De plus, outre la lourdeur des opérations à entamer, cette pratique entraînerait également un traitement différencié des données récoltées selon les arrondissements ou les ressorts et un biais d’uniformité dans la procédure de récolte des informations, ce qui vicierait l’exactitude des réponses apportées à la question parlementaire.

4. Le ministère public et la police fédérale sont sensibilisés à la problématique des mutilations génitales qui seraient opérées en Belgique et cette problématique constitue un sujet de préoccupation majeur pour eux. Ils ne se contentent pas d’une approche purement réactive pour traiter le phénomène.

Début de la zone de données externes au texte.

(* ===== verification/CakeConfig.v ===== *)
(** Configuration of the scheduler: [osvbng_qos_sched.c].

    Every call runs under the worker barrier, so each is one transition of
    [cake_main_t].  Pools and index vectors are finite maps; the slot a pool
    allocation returns and the table of VPP interfaces are arguments. *)

From S2P Require Import Prelude Drr Shaper CakeTypes Cobalt CakeFlow CakeHier.

(** ** What the plugin reads of VPP *)

Record sw_interface := mkSwIf {
  sw_sup : Z;                    (* sup_sw_if_index *)
  sw_outer_vlan : option Z;      (* outer_vlan_id of a one_tag sub-interface *)
  sw_mtu_ip4 : Z;                (* mtu[VNET_MTU_IP4] *)
  sw_api_valid : bool            (* vnet_sw_interface_is_api_valid *)
}.

(** Interfaces that exist, worker threads, and the clock in nanoseconds. *)
Record vnet := mkVnet {
  vn_sw_interfaces : gmap Z sw_interface;
  vn_n_threads : nat;
  vn_now : Z
}.

Inductive api_error :=
  | VNET_API_ERROR_INVALID_SW_IF_INDEX
  | VNET_API_ERROR_INVALID_VALUE
  | VNET_API_ERROR_NO_SUCH_ENTRY
  | VNET_API_ERROR_ENTRY_ALREADY_EXISTS
  | VNET_API_ERROR_INSTANCE_IN_USE.

(** [None] is the return value 0. *)
Notation api_result := (option api_error).

(** ** Attachment *)

(** The walk of [cake_sched_resolve_attachment]: the outermost single tag seen
    and the port aggregate found.  The chain of [sup_sw_if_index] is no longer
    than the interface table unless it is cyclic; [None] is running out of fuel. *)
Fixpoint attach_walk (fuel : nat) (vn : vnet) (by_sw : gmap Z Z) (walk : Z)
    (svlan_tag : option Z) : option (option Z * option Z) :=
  match vn_sw_interfaces vn !! walk with
  | None => Some (svlan_tag, None)
  | Some wi =>
      let svlan_tag := match sw_outer_vlan wi with Some t => Some t | None => svlan_tag end in
      let parent := sw_sup wi in
      if parent =? walk then Some (svlan_tag, None)
      else
        match by_sw !! parent with
        | Some port_index => Some (svlan_tag, Some port_index)
        | None =>
            match fuel with
            | O => None
            | S fuel => attach_walk fuel vn by_sw parent svlan_tag
            end
        end
  end.
(* ===== verification/CakeTin.v ===== *)
(** The invariant of a tin.

    A tin's flows are threaded on three lists, one per state of a flow; its counters
    are their lengths; a flow's ring, backlog and deficit are in range.  [tin_ok] says
    so, and the lemmas show that every move the two nodes make keeps it: a change
    inside a flow, a flow moved between lists, opened or closed. *)

From S2P Require Import Prelude Dll CakeTypes Cobalt CakeFlow CakeEnqueue CakeDequeue.

(** ** A flow without its links *)

Definition body (f : cake_flow_t) : cake_flow_t := f⟪fl_next := None⟫⟪fl_prev := None⟫.

Definition bodies (tin : cake_tin_t) : gmap Z cake_flow_t := body <$> tn_flows tin.

(** The rest of a tin: what no list operation writes. *)
Definition rest (tin : cake_tin_t) : cake_tin_t :=
  tin⟪tn_flows := ∅⟫⟪tn_new_flow_head := None⟫⟪tn_new_flow_tail := None⟫
     ⟪tn_old_flow_head := None⟫⟪tn_old_flow_tail := None⟫
     ⟪tn_decaying_flow_head := None⟫⟪tn_decaying_flow_tail := None⟫.

(** ** The three lists *)

Definition threads (tin : cake_tin_t) (n o d : list Z) : Prop :=
  dll (tn_flows tin) (tn_new_flow_head tin) (tn_new_flow_tail tin) n /\
  dll (tn_flows tin) (tn_old_flow_head tin) (tn_old_flow_tail tin) o /\
  dll (tn_flows tin) (tn_decaying_flow_head tin) (tn_decaying_flow_tail tin) d /\
  NoDup (n ++ o ++ d).

Lemma nodup3 (n o d : list Z) :
  NoDup (n ++ o ++ d) <->
  NoDup n /\ NoDup o /\ NoDup d /\ (∀ i, i ∈ n → i ∉ o /\ i ∉ d) /\ (∀ i, i ∈ o → i ∉ d).
Proof. rewrite !NoDup_app. set_solver. Qed.

(** One list operation on a tin: the lists it leaves, the flows' bodies, the rest. *)
Definition relinked (tin tin' : cake_tin_t) (n o d : list Z) : Prop :=
  threads tin' n o d /\ bodies tin' = bodies tin /\ rest tin' = rest tin.

Lemma relinked_trans t1 t2 t3 n2 o2 d2 n3 o3 d3 :
  relinked t1 t2 n2 o2 d2 → relinked t2 t3 n3 o3 d3 → relinked t1 t3 n3 o3 d3.
Proof. intros (_ & B1 & R1) (T & B2 & R2). split; [done|]. split; congruence. Qed.

(** A store changed only at some indices keeps the lists away from them. *)
Lemma dll_away (m m' : gmap Z cake_flow_t) h t (l touched : list Z) :
  dll m h t l → (∀ j, j ∉ touched → m' !! j = m !! j) →
  (∀ i, i ∈ l → i ∉ touched) → dll m' h t l.
Proof. intros Hd Hm Hdis. eapply dll_frame; [|exact Hd]. auto. Qed.

Ltac away touched := eapply (dll_away _ _ _ _ _ touched); [eassumption| |]; set_solver.

Section ListOps.

Context (tin : cake_tin_t) (n o d : list Z).
Hypothesis Hth : threads tin n o d.

Lemma new_prepend_ok i :
  i ∉ n ++ o ++ d → is_Some (tn_flows tin !! i) →
  relinked tin (new_prepend i tin) (i :: n) o d.
Proof.
  intros Hi Hs. assert (i ∉ n /\ i ∉ o /\ i ∉ d) as (I1 & I2 & I3) by set_solver.
  destruct Hth as (Hn & Ho & Hd & Hnd). apply nodup3 in Hnd as (N1 & N2 & N3 & X & Y).
  unfold new_prepend, cake_flow_list_prepend.
  destruct (dll_prepend _ _ _ i) as [[h' t'] m'] eqn:Hop.
  pose proof (dll_prepend_payload body (λ _ _, eq_refl) (λ _ _, eq_refl) _ _ _ _ _ _ _ Hop) as Hb.
  destruct (dll_prepend_spec _ _ _ _ _ _ _ _ Hn I1 Hs Hop) as [Hn' Hfr].
  split; [|done]. split; [exact Hn'|]. split; [away (i :: n)|]. split; [away (i :: n)|].
  rewrite nodup3. split; [by constructor; set_solver|]. set_solver.
Qed.

Lemma old_append_ok i :
  i ∉ n ++ o ++ d → is_Some (tn_flows tin !! i) →
  relinked tin (old_append i tin) n (o ++ [i]) d.
Proof.
  intros Hi Hs. assert (i ∉ n /\ i ∉ o /\ i ∉ d) as (I1 & I2 & I3) by set_solver.
  destruct Hth as (Hn & Ho & Hd & Hnd). apply nodup3 in Hnd as (N1 & N2 & N3 & X & Y).
  unfold old_append, cake_flow_list_append_tail.
  destruct (dll_append_tail _ _ _ i) as [[h' t'] m'] eqn:Hop.
  pose proof (dll_append_tail_payload body (λ _ _, eq_refl) (λ _ _, eq_refl) _ _ _ _ _ _ _ Hop) as Hb.
  destruct (dll_append_tail_spec _ _ _ _ _ _ _ _ Ho I2 Hs Hop) as [Ho' Hfr].
  split; [|done]. split; [away (i :: o)|]. split; [exact Ho'|]. split; [away (i :: o)|].
  destruct Ho' as [? _]. rewrite nodup3. set_solver.
Qed.

Lemma decaying_append_ok i :
  i ∉ n ++ o ++ d → is_Some (tn_flows tin !! i) →
  relinked tin (decaying_append i tin) n o (d ++ [i]).
Proof.
  intros Hi Hs. assert (i ∉ n /\ i ∉ o /\ i ∉ d) as (I1 & I2 & I3) by set_solver.
  destruct Hth as (Hn & Ho & Hd & Hnd). apply nodup3 in Hnd as (N1 & N2 & N3 & X & Y).
  unfold decaying_append, cake_flow_list_append_tail.
  destruct (dll_append_tail _ _ _ i) as [[h' t'] m'] eqn:Hop.
  pose proof (dll_append_tail_payload body (λ _ _, eq_refl) (λ _ _, eq_refl) _ _ _ _ _ _ _ Hop) as Hb.
  destruct (dll_append_tail_spec _ _ _ _ _ _ _ _ Hd I3 Hs Hop) as [Hd' Hfr].
  split; [|done]. split; [away (i :: d)|]. split; [away (i :: d)|]. split; [exact Hd'|].
  destruct Hd' as [? _]. rewrite nodup3. set_solver.
Qed.

End ListOps.

(** Removal: the index is where it is in its list. *)
Section Removal.

Context (tin : cake_tin_t).

Lemma new_remove_ok n1 i n2 o d :
  threads tin (n1 ++ i :: n2) o d → relinked tin (new_remove i tin) (n1 ++ n2) o d.
Proof.
  intros (Hn & Ho & Hd & Hnd). apply nodup3 in Hnd as (N1 & N2 & N3 & X & Y).
  unfold new_remove, cake_flow_list_remove.
  destruct (dll_remove _ _ _ i) as [[h' t'] m'] eqn:Hop.
  pose proof (dll_remove_payload body (λ _ _, eq_refl) (λ _ _, eq_refl) _ _ _ _ _ _ _ Hop) as Hb.
  destruct (dll_remove_spec _ _ _ _ _ _ _ _ _ Hn Hop) as (Hn' & Hfr & _).
  split; [|done]. split; [exact Hn'|]. split; [away (n1 ++ i :: n2)|].
  split; [away (n1 ++ i :: n2)|]. destruct Hn' as [? _]. rewrite nodup3. set_solver.
Qed.

Lemma old_remove_ok n o1 i o2 d :
  threads tin n (o1 ++ i :: o2) d → relinked tin (old_remove i tin) n (o1 ++ o2) d.
Proof.
  intros (Hn & Ho & Hd & Hnd). apply nodup3 in Hnd as (N1 & N2 & N3 & X & Y).
  unfold old_remove, cake_flow_list_remove.
  destruct (dll_remove _ _ _ i) as [[h' t'] m'] eqn:Hop.
  pose proof (dll_remove_payload body (λ _ _, eq_refl) (λ _ _, eq_refl) _ _ _ _ _ _ _ Hop) as Hb.
  destruct (dll_remove_spec _ _ _ _ _ _ _ _ _ Ho Hop) as (Ho' & Hfr & _).
  split; [|done]. split; [away (o1 ++ i :: o2)|]. split; [exact Ho'|].
  split; [away (o1 ++ i :: o2)|]. destruct Ho' as [? _]. rewrite nodup3. set_solver.
Qed.

Lemma decaying_remove_ok n o d1 i d2 :
  threads tin n o (d1 ++ i :: d2) → relinked tin (decaying_remove i tin) n o (d1 ++ d2).
Proof.
  intros (Hn & Ho & Hd & Hnd). apply nodup3 in Hnd as (N1 & N2 & N3 & X & Y).
  unfold decaying_remove, cake_flow_list_remove.
  destruct (dll_remove _ _ _ i) as [[h' t'] m'] eqn:Hop.
  pose proof (dll_remove_payload body (λ _ _, eq_refl) (λ _ _, eq_refl) _ _ _ _ _ _ _ Hop) as Hb.
  destruct (dll_remove_spec _ _ _ _ _ _ _ _ _ Hd Hop) as (Hd' & Hfr & _).
  split; [|done]. split; [away (d1 ++ i :: d2)|]. split; [away (d1 ++ i :: d2)|].
  split; [exact Hd'|]. destruct Hd' as [? _]. rewrite nodup3. set_solver.
Qed.

End Removal.

(** ** Flows and tins in range *)

(** The length of a buffer, and what a queued one must have. *)
Definition len_in (lens : gmap Z Z) (bi : Z) : Z := default 0 (lens !! bi).
Definition len_ok (lens : gmap Z Z) (bi : Z) : Prop :=
  exists l, lens !! bi = Some l /\ 0 <= l < 2 ^ 16.

(** A sum over the buffers a flow holds, and over those of a tin. *)
Definition qsum (h : Z → Z) (f : cake_flow_t) : Z := zsum (map h (queue f)).
Definition tsum (h : Z → Z) (tin : cake_tin_t) : Z := msum (qsum h) (tn_flows tin).

(** Most one packet can overspend, and most a flow can be topped up to. *)
Definition DEFICIT_MIN : Z := - 2 ^ 20.
Definition DEFICIT_MAX : Z := 65535.

Record flow_ok (lens : gmap Z Z) (f : cake_flow_t) : Prop := {
  fo_ring : ring_ok f;
  fo_aqm : cobalt_ok f;
  fo_deficit : DEFICIT_MIN < fl_deficit f <= DEFICIT_MAX;
  fo_state : match fl_flow_state f with
             | CAKE_FLOW_NONE => fl_ring f = None /\ cake_flow_queue_len f = 0
             | _ => is_Some (fl_ring f)
             end;
  fo_bufs : Forall (len_ok lens) (queue f);
  fo_backlog : fl_backlog_bytes f = u32 (qsum (len_in lens) f)
}.

(** A tin whose three lists are [n], [o] and [d]. *)
Record tin_at (lens : gmap Z Z) (n o d : list Z) (tin : cake_tin_t) : Prop := {
  ta_threads : threads tin n o d;
  ta_state : ∀ i f, tn_flows tin !! i = Some f →
    (i ∈ n <-> fl_flow_state f = CAKE_FLOW_SPARSE) /\
    (i ∈ o <-> fl_flow_state f = CAKE_FLOW_BULK) /\
    (i ∈ d <-> fl_flow_state f = CAKE_FLOW_DECAYING);
  ta_flows : ∀ i f, tn_flows tin !! i = Some f → flow_ok lens f;
  ta_table : ∀ i, is_Some (tn_flows tin !! i) <-> 0 <= i < CAKE_QUEUES;
  ta_sparse : tn_sparse_flow_count tin = Z.of_nat (length n);
  ta_bulk : tn_bulk_flow_count tin = Z.of_nat (length o);
  ta_count : tn_flow_count tin = Z.of_nat (length n + length o + length d)
}.

Definition tin_ok (lens : gmap Z Z) (tin : cake_tin_t) : Prop :=
  exists n o d, tin_at lens n o d tin.

(** One flow changed, its links apart; the others are as they were. *)
Definition moved (i : Z) (f' : cake_flow_t) (tin tin' : cake_tin_t) : Prop :=
  bodies tin' = <[i := body f']> (bodies tin).

Lemma body_same f f' : body f = body f' →
  fl_flow_state f = fl_flow_state f' /\ (∀ lens, flow_ok lens f' → flow_ok lens f) /\
  (∀ h, qsum h f = qsum h f') /\ cake_flow_queue_len f = cake_flow_queue_len f' /\
  fl_deficit f = fl_deficit f'.
Proof.
  destruct f, f'. unfold body. rsimpl. intros [= -> -> -> -> -> -> -> -> -> -> -> -> -> ->].
  split; [done|]. split; [|done]. intros lens [? ? ? ? ? ?]. by constructor.
Qed.

Lemma body_queue f f' : body f = body f' → queue f = queue f'.
Proof. destruct f, f'. unfold body. rsimpl. by intros [= -> -> -> -> -> -> -> -> -> -> -> -> -> ->]. Qed.

Lemma bodies_lookup tin i f : tn_flows tin !! i = Some f → bodies tin !! i = Some (body f).
Proof. intros Hf. unfold bodies. by rewrite lookup_fmap, Hf. Qed.

Lemma bodies_lookup_inv tin i b :
  bodies tin !! i = Some b → exists f, tn_flows tin !! i = Some f /\ body f = b.
Proof.
  unfold bodies. rewrite lookup_fmap. destruct (tn_flows tin !! i); simpl; [|done].
  intros [= <-]. eauto.
Qed.

Lemma moved_at i f' tin tin' :
  moved i f' tin tin' → exists f1, tn_flows tin' !! i = Some f1 /\ body f1 = body f'.
Proof. intros H. apply bodies_lookup_inv. rewrite H. apply lookup_insert_eq. Qed.

Lemma moved_other i f' tin tin' j f1 :
  moved i f' tin tin' → j ≠ i → tn_flows tin' !! j = Some f1 →
  exists f, tn_flows tin !! j = Some f /\ body f1 = body f.
Proof.
  intros H Hj Hf. apply bodies_lookup in Hf. rewrite H, lookup_insert_ne in Hf by done.
  destruct (bodies_lookup_inv _ _ _ Hf) as (f & ? & ?). eauto.
Qed.

Lemma moved_trans i f1 f2 t t1 t2 : moved i f1 t t1 → moved i f2 t1 t2 → moved i f2 t t2.
Proof. unfold moved. intros H1 H2. by rewrite H2, H1, insert_insert_eq. Qed.

Lemma moved_relinked i f1 t t1 t2 n o d :
  moved i f1 t t1 → relinked t1 t2 n o d → moved i f1 t t2.
Proof. unfold moved. intros H1 (_ & H2 & _). by rewrite H2. Qed.

Lemma moved_body i f1 f2 t t' : moved i f1 t t' → body f1 = body f2 → moved i f2 t t'.
Proof. unfold moved. congruence. Qed.

(** A sum over the flows that does not look at links. *)
Definition link_free (g : cake_flow_t → Z) : Prop := ∀ f, g (body f) = g f.

Lemma fsum_bodies g tin : link_free g → msum g (tn_flows tin) = msum g (bodies tin).
Proof.
  intros Hg. apply msum_same_keys. intros i. unfold bodies. rewrite lookup_fmap.
  destruct (tn_flows tin !! i); simpl; [by rewrite Hg|done].
Qed.

Lemma fsum_moved g i f f' tin tin' :
  link_free g → tn_flows tin !! i = Some f → moved i f' tin tin' →
  msum g (tn_flows tin') = msum g (tn_flows tin) - g f + g f'.
Proof.
  intros Hg Hf Hm. rewrite !fsum_bodies, Hm by done.
  rewrite (msum_insert g _ i (body f)) by (by apply bodies_lookup). by rewrite !Hg.
Qed.

Lemma qsum_link_free h : link_free (qsum h).
Proof. intros f. by apply body_same. Qed.

(** ** The lists of a tin hold its open flows, each once *)

Section Counting.

Context (lens : gmap Z Z) (n o d : list Z) (tin : cake_tin_t).
Hypothesis Hok : tin_at lens n o d tin.

Lemma listed_in_table i : i ∈ n ++ o ++ d → 0 <= i < CAKE_QUEUES.
Proof.
  intros Hi. apply (ta_table _ _ _ _ _ Hok). destruct (ta_threads _ _ _ _ _ Hok) as (Hn & Ho & Hd & _).
  rewrite !elem_of_app in Hi.
  destruct Hi as [Hi|[Hi|Hi]]; [exact (dll_lookup _ _ _ _ _ Hn Hi)|exact (dll_lookup _ _ _ _ _ Ho Hi)
                               |exact (dll_lookup _ _ _ _ _ Hd Hi)].
Qed.

Lemma lists_bound : (length n + length o + length d <= 1024)%nat.
Proof.
  destruct (ta_threads _ _ _ _ _ Hok) as (_ & _ & _ & Hnd).
  assert (n ++ o ++ d ⊆+ seqZ 0 CAKE_QUEUES) as Hs.
  { apply NoDup_submseteq; [done|]. intros i Hi%listed_in_table. by apply elem_of_seqZ. }
  apply submseteq_length in Hs. rewrite !length_app, length_seqZ in Hs.
  change (Z.to_nat CAKE_QUEUES) with 1024%nat in Hs. lia.
Qed.

Lemma unlisted i f :
  tn_flows tin !! i = Some f → fl_flow_state f = CAKE_FLOW_NONE → i ∉ n ++ o ++ d.
Proof.
  intros Hf Hs. destruct (ta_state _ _ _ _ _ Hok i f Hf) as (A & B & C).
  rewrite !elem_of_app, A, B, C, Hs. intuition congruence.
Qed.

End Counting.

(** Everything of a tin the invariant looks at. *)
Definition links (tin : cake_tin_t) :=
  (tn_flows tin, (tn_new_flow_head tin, tn_new_flow_tail tin),
   (tn_old_flow_head tin, tn_old_flow_tail tin),
   (tn_decaying_flow_head tin, tn_decaying_flow_tail tin),
   (tn_sparse_flow_count tin, tn_bulk_flow_count tin, tn_flow_count tin)).

Lemma tin_at_links lens n o d tin tin' :
  links tin' = links tin → tin_at lens n o d tin → tin_at lens n o d tin'.
Proof.
  intros [= E1 E2 E3 E4 E5 E6 E7 E8 E9 E10] [H1 H2 H3 H4 H5 H6 H7].
  constructor; rewrite ?E1, ?E8, ?E9, ?E10; try done.
  unfold threads in *. by rewrite E1, E2, E3, E4, E5, E6, E7.
Qed.

(** One flow changes and moves between lists. *)
Lemma tin_at_update lens n o d tin tin' n' o' d' i f f' :
  tin_at lens n o d tin → tn_flows tin !! i = Some f →
  threads tin' n' o' d' → moved i f' tin tin' → flow_ok lens f' →
  (∀ j, j ≠ i → (j ∈ n' <-> j ∈ n) /\ (j ∈ o' <-> j ∈ o) /\ (j ∈ d' <-> j ∈ d)) →
  ((i ∈ n' <-> fl_flow_state f' = CAKE_FLOW_SPARSE) /\
   (i ∈ o' <-> fl_flow_state f' = CAKE_FLOW_BULK) /\
   (i ∈ d' <-> fl_flow_state f' = CAKE_FLOW_DECAYING)) →
  tn_sparse_flow_count tin' = Z.of_nat (length n') →
  tn_bulk_flow_count tin' = Z.of_nat (length o') →
  tn_flow_count tin' = Z.of_nat (length n' + length o' + length d') →
  tin_at lens n' o' d' tin'.
Proof.
  intros Hok Hf Hth Hm Hf' Hj Hi Hc1 Hc2 Hc3. constructor; try done.
  - intros j g Hg. destruct (decide (j = i)) as [->|Hne].
    + destruct (moved_at _ _ _ _ Hm) as (f1 & Hf1 & Hb).
      rewrite Hf1 in Hg. apply (inj Some) in Hg as <-.
      destruct (body_same _ _ Hb) as (-> & _). done.
    + destruct (moved_other _ _ _ _ _ _ Hm Hne Hg) as (g0 & Hg0 & Hb).
      destruct (body_same _ _ Hb) as (-> & _). destruct (Hj j Hne) as (-> & -> & ->).
      by apply (ta_state _ _ _ _ _ Hok).
  - intros j g Hg. destruct (decide (j = i)) as [->|Hne].
    + destruct (moved_at _ _ _ _ Hm) as (f1 & Hf1 & Hb).
      rewrite Hf1 in Hg. apply (inj Some) in Hg as <-. by apply (body_same _ _ Hb).
    + destruct (moved_other _ _ _ _ _ _ Hm Hne Hg) as (g0 & Hg0 & Hb).
      apply (body_same _ _ Hb). by eapply (ta_flows _ _ _ _ _ Hok).
  - intros j. rewrite <- (ta_table _ _ _ _ _ Hok j). apply (f_equal (lookup j)) in Hm.
    unfold bodies in Hm. destruct (decide (j = i)) as [->|Hne].
    + rewrite lookup_insert_eq, lookup_fmap in Hm. rewrite Hf.
      destruct (tn_flows tin' !! i); [|done]. split; eauto.
    + rewrite lookup_insert_ne, !lookup_fmap in Hm by done.
      destruct (tn_flows tin' !! j), (tn_flows tin !! j); simplify_eq/=; split; eauto.
Qed.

Des actions de type proactif sont, pour l’instant, à l’étude.

Ainsi, il a été relevé que des personnes étrangères demandent (et obtiennent) un titre de séjour en Belgique en arguant que, si elles restent dans leurs pays d’origine, le risque est majeur qu’elles doivent y subir une excision.

Pendant leur séjour en Belgique, ces personnes doivent produire régulièrement un certificat médical afin d’attester qu’elles n’ont pas subi de mutilation génitale.

Il a été relevé qu’il existe de quinze à vingt de ces personnes qui ne produisent plus les certificats médicaux (attestant de l’absence de mutilation génitale) et dont les autorités belges ont perdu la trace. Il s’agit là de personnes « à risque ». En effet, il est possible qu’elles ne produisent plus de certificats médicaux car elles auraient subi une excision en Belgique et ne sont, dès lors, plus en mesure de satisfaire aux conditions mises par les autorités belges à leur séjour en Belgique.

Une action coordonnée de la police et du ministère public est à l’étude afin de tenter de dégager des moyens humains et matériels propres à localiser les personnes dont question et à vérifier si elles ont subi une mutilation génitale dans notre pays.